__Task requirements__: For each line of the data below that contains "None", return that line.
[Data extract]
(* ===== verification/Prepared.v ===== *)
(** * The single prepared-transaction slot
    (rust/src/api/wallet/transactions/prepared.rs)

    [PreparedTransactionStore] holds at most one prepared transaction, keyed by
    a generation that is never reused.  Its methods are [action]s on the store;
    the two RAII guards are values, and their [Drop] implementations are
    explicit operations.  [exec] is the system of one store and its live
    guards: each operation is one critical section of the store's lock, so an
    interleaving of wallet tasks is a sequence of operations. *)

From stdpp Require Import sorting.
From S2P Require Import Prelude.

Module Slot.

Inductive PreparedTransactionError : Type :=
  | PreparationInProgress
  | ReplacementDuringSubmission
  | CancellationDuringSubmission
  | AlreadySubmitting
  | CannotDelete
  | NotFound
  | GenerationOverflow
  | PreparationStateInconsistent
  | CancellationStateInconsistent
  | SubmissionStateInconsistent
  | EmptyGuard.

#[export] Instance PreparedTransactionError_eq_dec :
  EqDecision PreparedTransactionError.
Proof. solve_decision. Defined.

(** [PreparedTransactionError::native_kind]. *)
Definition native_kind (e : PreparedTransactionError) : string :=
  match e with
  | PreparationInProgress => "PREPARED_TRANSACTION_PREPARATION_IN_PROGRESS"
  | ReplacementDuringSubmission => "PREPARED_TRANSACTION_SUBMISSION_IN_PROGRESS"
  | CancellationDuringSubmission => "PREPARED_TRANSACTION_CANCELLATION_IN_PROGRESS"
  | AlreadySubmitting => "PREPARED_TRANSACTION_ALREADY_SUBMITTING"
  | CannotDelete | NotFound => "PREPARED_TRANSACTION_NOT_FOUND"
  | GenerationOverflow => "PREPARED_TRANSACTION_GENERATION_OVERFLOW"
  | PreparationStateInconsistent =>
      "PREPARED_TRANSACTION_PREPARATION_STATE_INCONSISTENT"
  | CancellationStateInconsistent =>
      "PREPARED_TRANSACTION_CANCELLATION_STATE_INCONSISTENT"
  | SubmissionStateInconsistent =>
      "PREPARED_TRANSACTION_SUBMISSION_STATE_INCONSISTENT"
  | EmptyGuard => "PREPARED_TRANSACTION_GUARD_EMPTY"
  end.

(** [impl Display for PreparedTransactionError]. *)
Definition prepared_error_to_string (e : PreparedTransactionError) : string :=
  match e with
  | PreparationInProgress =>
      "Cannot replace a prepared transaction while another preparation is in progress"
  | ReplacementDuringSubmission =>
      "Cannot replace a prepared transaction while another transaction is being submitted"
  | CancellationDuringSubmission =>
      "Cannot cancel a transaction while it is being submitted"
  | AlreadySubmitting => "Transaction is already being submitted"
  | CannotDelete => "Cannot delete prepared transaction"
  | NotFound => "Cannot find prepared transaction"
  | GenerationOverflow => "Prepared transaction generation overflow"
  | PreparationStateInconsistent =>
      "Prepared transaction preparation state is inconsistent"
  | CancellationStateInconsistent =>
      "Prepared transaction state changed during cancellation"
  | SubmissionStateInconsistent =>
      "Prepared transaction submission state is inconsistent"
  | EmptyGuard => "Prepared transaction guard is empty"
  end.
Definition from_wallet_operation (error : anyhow_error)
    (fallback_code : NativeXelisErrorCode) (fallback_kind : string) : NativeXelisError :=
  from_wallet_operation_with_policy error fallback_code fallback_kind Standard.

Definition from_wallet_authentication_operation (error : anyhow_error)
    (fallback_code : NativeXelisErrorCode) (fallback_kind : string) : NativeXelisError :=
  from_wallet_operation_with_policy error fallback_code fallback_kind Authentication.

Definition from_wallet_storage_operation (error : anyhow_error) (fallback_kind : string) :
    NativeXelisError :=
  from_classification
    (default (typed_classification SrcXelisWallet CodeStorage fallback_kind)
       (classify_storage_operation_error error))
    (anyhow_diagnostic_message error).

Definition from_wallet_seed_recovery_operation (error : anyhow_error) : NativeXelisError :=
  match error with
  | AnyhowError _ (CauseMnemonics mnemonics_error) =>
      let '(native_kind, message) := safe_mnemonics_recovery_error mnemonics_error in
      native_error_new SrcXelisWallet CodeInvalidInput (Some native_kind) None message
  | _ => from_wallet_operation error CodeInternal "WALLET_RECOVER_SEED_FAILED"
  end.

Definition from_wallet_private_key_recovery_operation (error : anyhow_error) :
    NativeXelisError :=
  match error with
  | AnyhowError _ (CauseReader reader_error) =>
      let '(native_kind, message) := safe_private_key_reader_error reader_error in
      native_error_new SrcXelisCommon CodeInvalidInput (Some native_kind) None message
  | _ => from_wallet_operation error CodeInternal "WALLET_RECOVER_PRIVATE_KEY_FAILED"
  end.

(** [impl From<WalletError>] and [impl From<JsonRPCError>]. *)
Definition from_wallet_error (error : WalletError) : NativeXelisError :=
  from_classification (classify_wallet_error error) (wallet_diagnostic_message error).
Definition from_json_rpc_error (error : JsonRPCError) : NativeXelisError :=
  from_classification (classify_json_rpc_error error) (json_rpc_diagnostic_message error).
[/Data extract]
__Response area__:
      native_error_new SrcXelisWallet CodeInvalidInput (Some native_kind) None message
      native_error_new SrcXelisCommon CodeInvalidInput (Some native_kind) None message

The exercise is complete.